Termaine Hicks, center, celebrates with his brothers Tone Hicks and Tyron McClendon after he was released from SCI Phoenix Prison in 2020. (Jason E. Miczek / AP for The Innocence Project)

Tomekia Hicks-Gaskins was 29 when her brother, Termaine Hicks, went to prison for a rape he did not commit. She was 48 when he was exonerated and freed from prison. Over those 19 years, Hicks-Gaskins said she “aged a great deal — I felt like I was 40 years older.”

Now 50 and exhilarated that her brother has been home in Philadelphia for nearly two years, Hicks-Gaskins said the burden of her loved one being wrongfully convicted persists.  

“It was hard,” she said as her eyes welled up with tears. “I hated going to prison to visit my brother. I had to keep a straight face for him. But it was hard leaving him there, knowing he was innocent. It took such a toll on me. It was the first time in my life I was skinny, I lost so much weight. There were financial burdens. There’s so much to how a family is thrown into turmoil that people don’t know with someone being wrongfully convicted.”

The Hicks family represent an often overlooked aspect of wrongful incarcerations and exonerations: that families suffer along with those wrongfully convicted. With every wrongful conviction, studies show that there are long-lasting ramifications that can span generations. And Black families are affected the most.
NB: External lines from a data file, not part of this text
(* ===== verification/CredentialsSpec.v ===== *)
(** * Dynamic credentials: isolation, single flight, and where a caller can hang

    Invariants of any interleaving of the cache's callers, and the behaviour of
    one resolution of a dynamic provider. *)
From S2P Require Import Prelude Errors Usage Domain Images Structured ChatWire Schema Options Reliability Runner History Request RequestSpec Headers Contract Catalog Endpoint EndpointSpec Auth Credentials.
Import Tasks.

(** ** Steps *)
Abbreviation key_of t := (tk_key (tk_params t)).
Definition leads (ph : phase) : bool := match ph with Fetching _ | Committing _ _ => true | _ => false end.

Lemma run_app ls ls' s : run (ls ++ ls') s = run ls s ≫= run ls'.
Proof. revert s. induction ls as [|l ls IH]; intros s; [done|]. simpl. destruct (step l s); [apply IH|done]. Qed.
(** Invariants of reachable states, by induction on the schedule from its end. *)
Lemma run_ind (P : list label -> system -> Prop) s0 :
  P [] s0 ->
  (forall ls l s s', run ls s0 = Some s -> P ls s -> step l s = Some s' -> P (ls ++ [l]) s') ->
  forall ls s, run ls s0 = Some s -> P ls s.
Proof.
  intros H0 Hs ls. induction ls as [|l ls IH] using rev_ind; intros s H; [by injection H as <-|].
  rewrite run_app in H. destruct (run ls s0) as [s1|] eqn:E; [|done]. simpl in H.
  destruct (step l s1) as [s2|] eqn:E2; [|done]. injection H as <-. eapply Hs; eauto.
Qed.
(** A step adds a caller, lets time pass, or moves one caller. *)
Lemma step_cases l s s' : step l s = Some s' ->
  (exists p, l = Spawn p /\ s' = mk_system (sy_now s) (sy_cache s) (sy_next_notify s) (sy_generations s)
                                   (sy_tasks s ++ [mk_task p Entering])) \/
  (exists d, l = Tick d /\ 0 <= d /\
     s' = mk_system (sy_now s + d) (sy_cache s) (sy_next_notify s) (sy_generations s) (sy_tasks s)) \/
  (exists i t, sy_tasks s !! i = Some t /\ task_step l i t s = Some s' /\
     (match l with Fetched j _ | Lock j | Subscribe j | Wake j | Commit j | Notify j | Drop j => i = j | _ => False end)).
Proof.
  intros H. destruct l as [p|i|i|i|i r|i|i|i|d]; cbn [step] in H;
    try (right; right; destruct (sy_tasks s !! i) as [t|] eqn:E; [|done]; exists i, t; by rewrite E).
  - left. exists p. by injection H as <-.
  - right. left. exists d. destruct (0 <=? d) eqn:E; [|done]. injection H as <-. by rewrite <- Z.leb_le.
Qed.
(** The moves of a caller, by what they change. *)
Inductive move (t : task) (s : system) : label -> phase -> CacheState -> Prop :=
| MoveFresh i c :
    cs_credentials (sy_cache s) !! key_of t = Some c ->
    is_fresh_at c (sy_now s) (tk_refresh_window (tk_params t)) = true ->
    tk_phase t = Entering -> move t s (Lock i) (Returned (Ok c)) (sy_cache s)
| MoveWait i n :
    cs_inflight (sy_cache s) !! key_of t = Some n ->
    tk_phase t = Entering -> move t s (Lock i) (Subscribing n) (sy_cache s)
| MoveLead i :
    cs_inflight (sy_cache s) !! key_of t = None -> tk_phase t = Entering ->
    move t s (Lock i) (Fetching (cs_credentials (sy_cache s) !! key_of t ≫= unexpired (sy_now s)))
      (mk_cache (cs_credentials (sy_cache s)) (<[key_of t := sy_next_notify s]> (cs_inflight (sy_cache s))))
| MoveSubscribe i n : tk_phase t = Subscribing n ->
    move t s (Subscribe i) (Waiting n (generation s n)) (sy_cache s)
| MoveWake i n g : tk_phase t = Waiting n g -> (g < generation s n)%nat -> move t s (Wake i) Entering (sy_cache s)
| MoveFetched i fallback r : tk_phase t = Fetching fallback -> fetchable (sy_now s) r = true ->
    move t s (Fetched i r) (Committing fallback r) (sy_cache s)
| MoveCommit i fallback r : tk_phase t = Committing fallback r ->
    move t s (Commit i) (Notifying (cs_inflight (sy_cache s) !! key_of t) fallback r)
      (mk_cache (match r with Ok c => <[key_of t := c]> (cs_credentials (sy_cache s))
                 | Err _ => cs_credentials (sy_cache s) end)
         (delete (key_of t) (cs_inflight (sy_cache s))))
| MoveNotify i notify fallback r : tk_phase t = Notifying notify fallback r ->
    move t s (Notify i) (Returned (refreshed (tk_allow_fallback (tk_params t)) fallback r)) (sy_cache s)
| MoveDrop i : awaits (tk_phase t) = true -> move t s (Drop i) Dropped (sy_cache s).

Ltac to_move C :=
  cbn [sy_cache set_task set_cache used_notify notify_all]; eapply C; done.
Lemma task_step_move l i t s s' : task_step l i t s = Some s' -> exists ph,
  move t s l ph (sy_cache s') /\ sy_tasks s' = <[i := mk_task (tk_params t) ph]> (sy_tasks s) /\ sy_now s' = sy_now s /\
  sy_next_notify s' = match ph with Fetching _ => S (sy_next_notify s) | _ => sy_next_notify s end /\
  sy_generations s' = match tk_phase t, ph with
                      | Notifying (Some n) _ _, Returned _ => <[n := S (generation s n)]> (sy_generations s)
                      | _, _ => sy_generations s
                      end.
Proof.
  unfold task_step. intros Hs. destruct l, (tk_phase t) eqn:Ep; simpl in Hs; try done; simplify_eq;
    try (eexists; split; [cbn [sy_cache set_task]; eapply MoveDrop; by rewrite Ep|done]).
  - unfold lock_section in Hs. destruct (cs_credentials (sy_cache s) !! key_of t) as [c|] eqn:Ec; simpl in Hs.
    + destruct (is_fresh_at _ _ _) eqn:Ef; simplify_eq; [eexists; split; [to_move MoveFresh|done]|].
      destruct (cs_inflight (sy_cache s) !! key_of t) as [n|] eqn:Ei; simplify_eq;
        [eexists; split; [to_move MoveWait|done]|].
      eexists. split; [to_move MoveLead|]. by rewrite Ec.
    + destruct (cs_inflight (sy_cache s) !! key_of t) as [n|] eqn:Ei; simplify_eq;
        [eexists; split; [to_move MoveWait|done]|].
      eexists. split; [to_move MoveLead|]. by rewrite Ec.
  - eexists. split; [to_move MoveSubscribe|done].
  - destruct (_ <? _)%nat eqn:E; simplify_eq. apply Nat.ltb_lt in E. eexists. split; [to_move MoveWake|done].
  - destruct (fetchable _ _) eqn:E; simplify_eq. eexists. split; [to_move MoveFetched|done].
  - eexists. split; [to_move MoveCommit|done].
  - destruct notify; eexists; (split; [to_move MoveNotify|done]).
Qed.

(** ** One refresh at a time *)

(** The [Notify] a caller holds or will wake. *)
Definition refers (ph : phase) (n : nat) : Prop :=
  match ph with Subscribing m | Waiting m _ | Notifying (Some m) _ _ => m = n | _ => False end.
Record inv (s : system) : Prop := {
  inv_leader : forall i t, sy_tasks s !! i = Some t -> leads (tk_phase t) = true ->
    is_Some (cs_inflight (sy_cache s) !! key_of t);
  inv_unique : forall i j t u, sy_tasks s !! i = Some t -> sy_tasks s !! j = Some u ->
    leads (tk_phase t) = true -> leads (tk_phase u) = true -> key_of t = key_of u -> i = j;
  inv_bound : forall k n, cs_inflight (sy_cache s) !! k = Some n -> (n < sy_next_notify s)%nat;
  inv_distinct : forall k k' n, cs_inflight (sy_cache s) !! k = Some n ->
    cs_inflight (sy_cache s) !! k' = Some n -> k = k';
  inv_refers : forall i t n, sy_tasks s !! i = Some t -> refers (tk_phase t) n -> (n < sy_next_notify s)%nat }.

Lemma moved (i : nat) t ph (l : list task) (j : nat) u : <[i := mk_task (tk_params t) ph]> l !! j = Some u ->
  (j = i /\ u = mk_task (tk_params t) ph) \/ (j <> i /\ l !! j = Some u).
Proof. intros [(-> & <- & _)|[? ?]]%list_lookup_insert_Some; auto. Qed.
Lemma inv_init now : inv (init now).
Proof. split; simpl; try done; intros ???; by rewrite ?lookup_empty. Qed.
Lemma inv_spawn s p : inv s ->
  inv (mk_system (sy_now s) (sy_cache s) (sy_next_notify s) (sy_generations s) (sy_tasks s ++ [mk_task p Entering])).
Proof.
  intros [H1 H2 H3 H4 H5].
  assert (forall i t, (sy_tasks s ++ [mk_task p Entering]) !! i = Some t ->
    sy_tasks s !! i = Some t \/ tk_phase t = Entering) as Hl.
  { intros i t [?|[_ H]]%lookup_app_Some; [by left|]. right. apply list_lookup_singleton_Some in H. naive_solver. }
  split; cbn [sy_tasks sy_cache sy_next_notify]; [..|done|done|].
  - intros i t [?|E]%Hl; [by apply (H1 i)|by rewrite E].
  - intros i j t u [?|E]%Hl [?|E']%Hl; try (rewrite ?E, ?E'; done). by apply H2.
  - intros i t n [?|E]%Hl; [by apply (H5 i)|by rewrite E].
Qed.
Section Step.
Context (s s' : system) (i : nat) (t : task) (ph : phase) (Hinv : inv s) (Ht : sy_tasks s !! i = Some t)
  (Htasks : sy_tasks s' = <[i := mk_task (tk_params t) ph]> (sy_tasks s)).
Lemma inv_same_cache : sy_cache s' = sy_cache s -> sy_next_notify s' = sy_next_notify s ->
  (leads ph = true -> leads (tk_phase t) = true) -> (forall n, refers ph n -> (n < sy_next_notify s)%nat) -> inv s'.
Proof.
  intros Hc Hn Hl Hr. destruct Hinv as [H1 H2 H3 H4 H5]. split; rewrite ?Hc, ?Hn, ?Htasks; [..|done|done|].
  - intros j u [[-> ->]|[_ Hu]]%moved; simpl; [intros; by apply (H1 i t), Hl|by apply (H1 j)].
  - intros j k u v [[-> ->]|[? Hu]]%moved [[-> ->]|[? Hv]]%moved; simpl; auto.
    + intros L1 L2 E. apply (H2 i k t v); auto.
    + intros L1 L2 E. apply (H2 j i u t); auto.
    + by apply H2.
  - intros j u n [[-> ->]|[_ Hu]]%moved; simpl; [by apply Hr|by apply (H5 j)].
Qed.
Lemma inv_lead : ph = Fetching (cs_credentials (sy_cache s) !! key_of t ≫= unexpired (sy_now s)) ->
  cs_inflight (sy_cache s) !! key_of t = None ->
  cs_inflight (sy_cache s') = <[key_of t := sy_next_notify s]> (cs_inflight (sy_cache s)) ->
  sy_next_notify s' = S (sy_next_notify s) -> inv s'.
Proof.
  intros -> Hnone Hc Hn. destruct Hinv as [H1 H2 H3 H4 H5].
  assert (forall j u, sy_tasks s !! j = Some u -> leads (tk_phase u) = true -> key_of u <> key_of t) as Hno.
  { intros j u Hu L E. destruct (H1 j u Hu L) as [n Hx]. congruence. }
  split; rewrite ?Hc, ?Hn, ?Htasks.
  - intros j u [[-> ->]|[_ Hu]]%moved L; simpl; [by rewrite lookup_insert_eq|].
    rewrite lookup_insert_ne by (apply not_eq_sym; by apply (Hno j)). by apply (H1 j).
  - intros j k u v [[-> ->]|[? Hu]]%moved [[-> ->]|[? Hv]]%moved; simpl; auto.
    + intros L1 L2 E. by destruct (Hno k v Hv L2).
    + intros L1 L2 E. by destruct (Hno j u Hu L1).
    + by apply H2.
  - intros k n [[_ <-]|[_ Hk]]%lookup_insert_Some; [lia|]. apply H3 in Hk. lia.
  - intros k k' n [[<- <-]|[_ Hk]]%lookup_insert_Some [[<- Hx]|[_ Hk']]%lookup_insert_Some; auto.
    + apply H3 in Hk'. lia.
    + apply H3 in Hk. lia.
    + by apply (H4 k k' n).
  - intros j u n [[-> ->]|[_ Hu]]%moved Hr; [done|]. specialize (H5 j u n Hu Hr). lia.
Qed.
Lemma inv_commit fallback r : tk_phase t = Committing fallback r ->
  ph = Notifying (cs_inflight (sy_cache s) !! key_of t) fallback r ->
  cs_inflight (sy_cache s') = delete (key_of t) (cs_inflight (sy_cache s)) ->
  sy_next_notify s' = sy_next_notify s -> inv s'.
Proof.
  intros Hp -> Hc Hn. destruct Hinv as [H1 H2 H3 H4 H5].
  split; rewrite ?Hc, ?Hn, ?Htasks.
  - intros j u [[-> ->]|[Hj Hu]]%moved L; simpl; [done|].
    rewrite lookup_delete_ne; [by apply (H1 j)|]. intros E. apply Hj.
    apply (H2 j i u t); auto. by rewrite Hp.
  - intros j k u v [[-> ->]|[? Hu]]%moved [[-> ->]|[? Hv]]%moved; simpl; try done. by apply H2.
  - intros k n [_ Hk]%lookup_delete_Some. by apply (H3 k).
  - intros k k' n [_ Hk]%lookup_delete_Some [_ Hk']%lookup_delete_Some. by apply (H4 k k' n).
  - intros j u n [[-> ->]|[_ Hu]]%moved Hr; [|by apply (H5 j u)]. simpl in Hr.
    destruct (cs_inflight (sy_cache s) !! key_of t) as [m|] eqn:E; [|done]. subst m. by apply (H3 (key_of t)).
Qed.
End Step.
Lemma inv_task_step l i t s s' : inv s -> sy_tasks s !! i = Some t -> task_step l i t s = Some s' -> inv s'.
Proof.
  intros Hi Ht Hs. pose proof (task_step_move _ _ _ _ _ Hs) as (ph & Hm & Htasks & _ & Hn & _).
  pose proof (inv_refers s Hi i t) as Hr. remember (sy_cache s') as c' eqn:Hc. symmetry in Hc.
  destruct Hm as [j c _ _ Hp|j n Hin Hp|j Hin Hp|j n Hp|j n g Hp _|j fb r Hp _|j fb r Hp|j nt fb r Hp|j Ha];
    try (eapply (inv_same_cache s s' i t); [done|done|exact Htasks|done|..]);
    cbn iota in Hn; try exact Hn; try done; try (by rewrite Hp); try (by intros m ->; apply Hr; rewrite ?Hp).
  - by intros m <-; eapply (inv_bound s Hi).
  - eapply (inv_lead s s' i t); [done|exact Htasks|done|done|by rewrite Hc|done].
  - eapply (inv_commit s s' i t); [done|done|exact Htasks|done|done|by rewrite Hc|done].
Qed.
Lemma inv_step l s s' : inv s -> step l s = Some s' -> inv s'.
Proof.
  intros Hi [(p & _ & ->)|[(d & _ & _ & ->)|(i & t & Ht & Hs & _)]]%step_cases.
  - by apply inv_spawn.
  - by destruct Hi.
  - by eapply inv_task_step.
Qed.
Lemma inv_run now ls s : run ls (init now) = Some s -> inv s.
Proof.
  apply (run_ind (fun _ s => inv s)); [apply inv_init|]. intros _ l s1 s2 _ H1 H2. by eapply inv_step.
Qed.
While Black Americans make up around 13% of the population, the National Registry of Exonerations say they account for 53% of the 3,266 exonerations in the registry. “And that means more Black families are impacted,” said Samuel Gross, the registry’s founder and senior editor. “It’s heartbreaking. They’re no happy endings with exonerations. Almost all had their lives deeply damaged. And … It’s devastating to families.”

Karen Thompson, a former attorney with the Innocence Project who now works with the American Civil Liberties Union of New Jersey, said that exonerations represent more than justice delayed, as Black families are already “deeply impacted.”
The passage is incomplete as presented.